By the end of January, Foote and Phelps, through their persistent reconnaissance efforts, had determined that Fort Henry mounted a small number of heavy guns and had a garrison of 1700–1800 men. Having heard that the Confederates were building ironclads up river, he had hoped to proceed further, but the presence of the fort's heavy guns prevented the move.

General Grant with two divisions took up positions about the fort on February 4–5. Foote and Phelps arrived with their gunboats on February 6. Phelps' three timberclad gunboats were vulnerable to cannon fire and took up positions some distance behind Foote's ironclads for protection and began their bombardment of Fort Henry from long range. One of Foote's ships, the Essex took a direct hit to the boiler, which exploded, killing and wounding thirty-two crewmen. (Note: Among those killed was William D. Porter, son of the famous David Porter of the War of 1812.) After about 75 minutes of bombardment, Tilghman finally struck the fort's flag and surrendered. Soon a gunboat with the adjutant-general and a captain came alongside reporting that General Tilghman wished to communicate with the flag-officer. Foote dispatched Commanders Phelps and Roger N. Stembel with orders to hoist the American flag over the fort where the Confederate flag had previously been flying, and to inform General Tilghman that Foote would see him on board his flag-ship.

For his daring role in the capture of Fort Henry, Phelps subsequently received much praise in the northern press. The New York Times exclaimed, "Never has a more gallant officer trod a plank". Praise from The Cincinnati Gazette went even further: "The selection of Captain Phelps for this important expedition has proven one of the best that could have been made. …" After the fall of Fort Henry, Foote, by order of General Grant, (Note: Grant mentions Phelps and this order in his Personal Memoirs, Chapter XXI.) in turn ordered Phelps to proceed upriver with his fleet of timberclads and capture the strategically important Memphis & Charleston Railroad bridge. (Note: The railroad and its route through Corinth, Mississippi would later be a significant factor in the weeks leading up to the Battle of Shiloh.) Here Phelps discovered the fleeing Confederates had obstructed the 1,200-foot-long trestle. The bridge connected General Polk's army in Columbus and General Johnston's army in Bowling Green. However, the Union needed this bridge intact, so Phelps landed a party and began making repairs, which took no more than an hour. After receiving follow-up orders, however, Phelps had a small section of the bridge burned and destroyed some of the rails to prevent the Confederates from using it after they departed. Before leaving Phelps' crews had captured supplies that were headed for Fort Henry.

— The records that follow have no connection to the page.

(* ===== verification/Store.v ===== *)
(** * Mongoose collections

    A collection is the ordered list of its documents in natural
    (insertion) order, generic over a [Document] class giving a document's
    [_id].  The operations are the ones the code awaits:
    [Model.findOne(filter)] (first match in natural order), [save()] of a
    new document (insert) and of a loaded one (replace by [_id]),
    [findOneAndUpdate] and [findOneAndDelete] (first match), and
    [countDocuments].  Filters are boolean functions on documents. *)

From Stdlib Require Import ZArith NArith Lia String Ascii List.
From stdpp Require Import base list.
From S2P Require Import Prelude.

Local Open Scope string_scope.

(** Errors thrown by Mongoose and the driver, forwarded by the handlers to
    [next(error)]. *)
Inductive DbError :=
  | EValidation (path : string) (msg : string)
  | ECast (value : string)
  | EDuplicateKey (index : string)
  | EBadValue (what : string)
  | EVersion (id : N).   (** [VersionError]: a versioned [save()] matched no document *)

Class Document (D : Type) := doc_id : D -> N.

Section Collection.
Context {D : Type} `{Document D}.

Definition find_one (p : D -> bool) (c : list D) : option D := List.find p c.

Definition id_is (i : N) (d : D) : bool := N.eqb (doc_id d) i.

(** [save()] of a new document *)
Definition insert_doc (d : D) (c : list D) : list D := c ++ [d].

(** [save()] of a loaded document: the stored copy with its [_id] is
    replaced. *)
Definition replace_doc (d : D) (c : list D) : list D :=
  List.map (fun x => if id_is (doc_id d) x then d else x) c.

(** [findOneAndUpdate(filter, f, { new: true })]: the first match is
    updated; the updated document is returned. *)
Fixpoint update_one (p : D -> bool) (f : D -> D) (c : list D) : option D * list D :=
  match c with
  | [] => (None, [])
  | x :: c' =>
      if p x then (Some (f x), f x :: c')
      else let '(r, c'') := update_one p f c' in (r, x :: c'')
  end.

(** [findOneAndDelete(filter)] *)
Fixpoint delete_one (p : D -> bool) (c : list D) : option D * list D :=
  match c with
  | [] => (None, [])
  | x :: c' =>
      if p x then (Some x, c')
      else let '(r, c'') := delete_one p c' in (r, x :: c'')
  end.

(** [countDocuments(filter)] *)
Definition count_documents (p : D -> bool) (c : list D) : nat := count_by p c.

(** Distinct [_id]s: the primary-key index. *)
Definition ids_unique (c : list D) : Prop := List.NoDup (List.map doc_id c).

Lemma find_one_Some p c d : find_one p c = Some d -> In d c /\ p d = true.
Proof. unfold find_one. intros E. split; [eapply find_some | eapply find_some]; eauto. Qed.

Lemma find_one_None p c : find_one p c = None -> forall d, In d c -> p d = false.
Proof. unfold find_one. intros E d Hin. eapply find_none; eauto. Qed.

Lemma find_one_none_intro p c : (forall d, In d c -> p d = false) -> find_one p c = None.
Proof.
  unfold find_one. induction c as [|x c IH]; simpl; intros E; [reflexivity|].
  rewrite E by auto. apply IH. auto.
Qed.

Lemma find_one_ext p q c :
  (forall d, In d c -> p d = q d) -> find_one p c = find_one q c.
Proof.
  unfold find_one. induction c as [|x c IH]; simpl; intros E; [reflexivity|].
  rewrite E by auto. destruct (q x); [reflexivity|]. apply IH. auto.
Qed.

Lemma find_one_insert_miss p d c :
  p d = false -> find_one p (insert_doc d c) = find_one p c.
Proof.
  unfold find_one, insert_doc. intros Hd. induction c as [|x c IH]; simpl.
  - rewrite Hd. reflexivity.
  - destruct (p x); [reflexivity | exact IH].
Qed.

Lemma replace_doc_ids d c : List.map doc_id (replace_doc d c) = List.map doc_id c.
Proof.
  unfold replace_doc. rewrite List.map_map. apply List.map_ext. intros x.
  unfold id_is. destruct (N.eqb_spec (doc_id x) (doc_id d)); congruence.
Qed.

Lemma update_one_ids p f c :
  (forall x, doc_id (f x) = doc_id x) ->
  List.map doc_id (snd (update_one p f c)) = List.map doc_id c.
Proof.
  intros Hf. induction c as [|x c IH]; simpl; [reflexivity|].
  destruct (p x); simpl; [rewrite Hf; reflexivity|].
  destruct (update_one p f c) as [r c''] eqn:E. simpl in *. rewrite IH. reflexivity.
Qed.

Lemma update_one_None p f c : fst (update_one p f c) = None -> snd (update_one p f c) = c.
Proof.
  induction c as [|x c IH]; simpl; [reflexivity|].
  destruct (p x); simpl; [discriminate|].
  destruct (update_one p f c) as [r c''] eqn:E. simpl in *. intros Hr. rewrite IH; auto.
Qed.

Lemma update_one_miss p f c :
  (forall x, In x c -> p x = false) -> update_one p f c = (None, c).
Proof.
  induction c as [|x c IH]; simpl; intros Hp; [reflexivity|].
  rewrite Hp by auto. rewrite IH by auto. reflexivity.
Qed.

Lemma delete_one_miss p c :
  (forall x, In x c -> p x = false) -> delete_one p c = (None, c).
Proof.
  induction c as [|x c IH]; simpl; intros Hp; [reflexivity|].
  rewrite Hp by auto. rewrite IH by auto. reflexivity.
Qed.

Lemma update_one_Some p f c y :
  fst (update_one p f c) = Some y -> exists x, In x c /\ p x = true /\ y = f x.
Proof.
  induction c as [|x c IH]; simpl; [discriminate|].
  destruct (p x) eqn:Px; simpl.
  - intros [= <-]. exists x. auto.
  - destruct (update_one p f c) as [r c''] eqn:E. simpl in *.
    intros Hr. destruct (IH Hr) as (z & Hz & Pz & ->). exists z. auto.
Qed.

(** [findOneAndUpdate] replaces the first match in place. *)
Lemma update_one_split p f c y :
  fst (update_one p f c) = Some y ->
  exists c1 x c2, c = (c1 ++ x :: c2)%list /\ Forall (fun z => p z = false) c1 /\ p x = true
    /\ y = f x /\ snd (update_one p f c) = (c1 ++ f x :: c2)%list.
Proof.
  induction c as [|x c IH]; simpl; [discriminate|].
  destruct (p x) eqn:Px; simpl.
  - intros [= <-]. exists [], x, c. auto.
  - destruct (update_one p f c) as [r c''] eqn:E. simpl in *.
    intros Hr. destruct (IH Hr) as (c1 & z & c2 & -> & Hf & Pz & -> & ->).
    exists (x :: c1), z, c2. repeat split; auto.
Qed.

Lemma delete_one_Some p c y :
  fst (delete_one p c) = Some y ->
  exists c1 c2, c = (c1 ++ y :: c2)%list /\ snd (delete_one p c) = (c1 ++ c2)%list /\ p y = true.
Proof.
  induction c as [|x c IH]; simpl; [discriminate|].
  destruct (p x) eqn:Px; simpl.
  - intros [= <-]. exists [], c. auto.
  - destruct (delete_one p c) as [r c''] eqn:E. simpl in *.
    intros Hr. destruct (IH Hr) as (c1 & c2 & -> & -> & Py).
    exists (x :: c1), c2. auto.
Qed.

Lemma delete_one_sublist p c : sublist (snd (delete_one p c)) c.
Proof.
  induction c as [|x c IH]; simpl; [constructor|].
  destruct (p x); simpl; [apply sublist_cons; reflexivity|].
  destruct (delete_one p c) as [r c''] eqn:E. simpl in *. apply sublist_skip. exact IH.
Qed.
Lemma in_replace_doc d c y :
  In y (replace_doc d c) -> y = d \/ (In y c /\ doc_id y <> doc_id d).
Proof.
  unfold replace_doc, id_is. rewrite List.in_map_iff. intros (x & <- & Hx).
  destruct (N.eqb_spec (doc_id x) (doc_id d)); [left; reflexivity | right; auto].
Qed.

Lemma in_replace_doc_new d c x : In x c -> doc_id x = doc_id d -> In d (replace_doc d c).
Proof.
  unfold replace_doc, id_is. intros Hx E. apply List.in_map_iff. exists x.
  split; [|exact Hx]. destruct (N.eqb_spec (doc_id x) (doc_id d)); congruence.
Qed.

Lemma in_replace_doc_other d c y : In y c -> doc_id y <> doc_id d -> In y (replace_doc d c).
Proof.
  unfold replace_doc, id_is. intros Hy E. apply List.in_map_iff. exists y.
  split; [|exact Hy]. destruct (N.eqb_spec (doc_id y) (doc_id d)); congruence.
Qed.

(** Replacing a document whose [_id] is not stored changes nothing. *)
Lemma replace_doc_absent d c :
  (forall y, In y c -> doc_id y <> doc_id d) -> replace_doc d c = c.
Proof.
  unfold replace_doc, id_is. intros Hc. rewrite <- (List.map_id c) at 2.
  apply List.map_ext_in. intros y Hy.
  destruct (N.eqb_spec (doc_id y) (doc_id d)); [exfalso; eapply Hc; eauto | reflexivity].
Qed.

(** Replacing the last, freshly inserted document. *)
Lemma replace_doc_app_fresh d x c :
  (forall y, In y c -> doc_id y <> doc_id d) -> doc_id x = doc_id d ->
  replace_doc d (c ++ [x])%list = (c ++ [d])%list.
Proof.
  intros Hc Hx. unfold replace_doc at 1. rewrite List.map_app. simpl.
  unfold id_is at 2. destruct (N.eqb_spec (doc_id x) (doc_id d)); [|congruence].
  f_equal. apply replace_doc_absent. exact Hc.
Qed.

Lemma find_one_app_last p c x :
  (forall y, In y c -> p y = false) -> p x = true -> find_one p (c ++ [x])%list = Some x.
Proof.
  unfold find_one. induction c as [|y c IH]; simpl; intros Hc Hx.
  - rewrite Hx. reflexivity.
  - rewrite Hc by auto. apply IH; auto.
Qed.

(** The only document satisfying [p] is found. *)
Lemma find_one_unique p c x :
  In x c -> p x = true -> (forall y, In y c -> p y = true -> y = x) ->
  find_one p c = Some x.
Proof.
  unfold find_one. induction c as [|y c IH]; simpl; [contradiction|].
  intros Hx Hpx Hu. destruct (p y) eqn:Py.
  - f_equal. apply Hu; auto.
  - destruct Hx as [<-|Hx]; [congruence|]. apply IH; auto.
Qed.

Lemma replace_doc_NoDup_map {B} (f : D -> B) d c :
  List.NoDup (List.map doc_id c) -> List.NoDup (List.map f c) ->
  (forall x, In x c -> f x = f d -> doc_id x = doc_id d) ->
  List.NoDup (List.map f (replace_doc d c)).
Proof.
  induction c as [|x c IH]; simpl; intros Hid Hf Hcl; [constructor|].
  apply NoDup_cons_iff in Hid as [Hxi Hid]. apply NoDup_cons_iff in Hf as [Hxf Hf].
  constructor; [|apply IH; auto]. unfold id_is at 1.
  destruct (N.eqb_spec (doc_id x) (doc_id d)) as [Exd|Exd].
  - rewrite replace_doc_absent.
    + intros Hin. apply List.in_map_iff in Hin as (z & Ez & Hz).
      apply Hxi. rewrite Exd, <- (Hcl z (or_intror Hz) Ez). apply List.in_map. exact Hz.
    + intros z Hz Ez. apply Hxi. rewrite Exd, <- Ez. apply List.in_map. exact Hz.
  - intros Hin. apply List.in_map_iff in Hin as (y & Ey & Hy).
    apply in_replace_doc in Hy as [->|[Hy _]].
    + apply Exd. apply Hcl; auto.
    + apply Hxf. rewrite <- Ey. apply List.in_map. exact Hy.
Qed.

Lemma insert_doc_NoDup_map {B} (f : D -> B) d c :
  List.NoDup (List.map f c) -> (forall x, In x c -> f x <> f d) ->
  List.NoDup (List.map f (insert_doc d c)).
Proof.
  intros Hnd Hc. unfold insert_doc. rewrite List.map_app. simpl.
  apply List.NoDup_app; [exact Hnd | repeat constructor; simpl; tauto |].
  intros z Hz [<-|[]]. apply List.in_map_iff in Hz as (x & Ex & Hx). exact (Hc x Hx Ex).
Qed.

Lemma in_delete_one p c y : In y (snd (delete_one p c)) -> In y c.
Proof.
  induction c as [|x c IH]; simpl; [tauto|].
  destruct (p x); simpl; [auto|].
  destruct (delete_one p c) as [r c''] eqn:E. simpl in *. intros [<-|Hy]; auto.
Qed.

Lemma delete_one_NoDup_map {B} (f : D -> B) p c :
  List.NoDup (List.map f c) -> List.NoDup (List.map f (snd (delete_one p c))).
Proof.
  induction c as [|x c IH]; simpl; [auto|]. intros Hnd.
  apply NoDup_cons_iff in Hnd as [Hx Hnd]. destruct (p x); simpl; [exact Hnd|].
  destruct (delete_one p c) as [r c''] eqn:E. simpl in *. constructor; [|auto].
  intros Hin. apply Hx. apply List.in_map_iff in Hin as (z & Ez & Hz).
  rewrite <- Ez. apply List.in_map. apply (in_delete_one p c). rewrite E. exact Hz.
Qed.

(** An update that keeps [_id]s leaves only documents whose [_id] was
    already stored. *)
Lemma in_update_one_id p f c y :
  (forall x, doc_id (f x) = doc_id x) -> In y (snd (update_one p f c)) ->
  exists x, In x c /\ doc_id x = doc_id y.
Proof.
  intros Hf Hy. apply (List.in_map doc_id) in Hy. rewrite update_one_ids in Hy by exact Hf.
  apply List.in_map_iff in Hy as (x & Ex & Hx). eauto.
Qed.

(** A document the filter does not match survives an update and a
    delete. *)
Lemma in_update_one_other p f c y : In y c -> p y = false -> In y (snd (update_one p f c)).
Proof.
  intros Hy Hp. induction c as [|x c IH]; [destruct Hy|]. cbn [update_one].
  destruct Hy as [<-|Hy].
  - rewrite Hp. destruct (update_one p f c). left. reflexivity.
  - destruct (p x); [right; exact Hy|].
    specialize (IH Hy). destruct (update_one p f c). right. exact IH.
Qed.

Lemma in_delete_one_other p c y : In y c -> p y = false -> In y (snd (delete_one p c)).
Proof.
  intros Hy Hp. induction c as [|x c IH]; [destruct Hy|]. cbn [delete_one].
  destruct Hy as [<-|Hy].
  - rewrite Hp. destruct (delete_one p c). left. reflexivity.
  - destruct (p x); [exact Hy|].
    specialize (IH Hy). destruct (delete_one p c). right. exact IH.
Qed.
End Collection.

During the aftermath of the capture of Fort Henry, Phelps continued upriver to a landing at Cerro Gordo where the Confederates were in the process of building and completing an ironclad gunboat, Eastport. (Note: Eastport was soon converted into a ram for use by the Union Army and saw service on the Mississippi River.) The fleeing Confederates had no time to effectively scuttle the ship, and Phelps' crews quickly went ashore and saved the vessel, 280 feet long and in excellent condition, and capturing a large quantity of ship's lumber and other material used for the completion of the vessel. Phelps reported that her engines were in first-rate order and the boilers, not yet installed, had been dropped into the hold. Phelps had Captain William Gwin and the Tyler remain, the slowest of the gunboats, to guard the captured gunboat, while his crew cut telegraph lines and tore up track. Phelps proceeded to pursue fleeing Confederate transports with his other two gunboats, Conestoga and Lexington, while also engaging in a search and destroy mission, and creating havoc at every opportunity along the way. After five hours the faster Conestoga left the Lexington behind and closed in on Confederate Captain Sam Orr, who was forced to set his vessel, containing guns and ammunition, on fire. Phelps ordered his gunboat to remain a safe distance from the blazing vessel, which soon exploded and was completely destroyed. Phelps continued on and soon spotted and overcame two more Confederate gunboats, the Appleton Belle and Lynn Boyd. Their captains realizing they would soon be captured, landed their craft in front of the home of Judge Creavatt, a Union sympathizer, and set them ablaze. Phelps again remained at a safe distance, but when the Confederate vessel, loaded with 1000 pounds of gunpowder, exploded, it shattered the skylights of the Conestoga and caused other minor damage, while the judge's home was shattered from the nearby explosion. Phelps' three timberclads finally arrived at Cerro Gordo by 7 p.m., eight miles downstream from Savannah, Tennessee, where it was greeted by Confederate small arms gunfire from the shores. Phelps ordered the return of fire and turned about.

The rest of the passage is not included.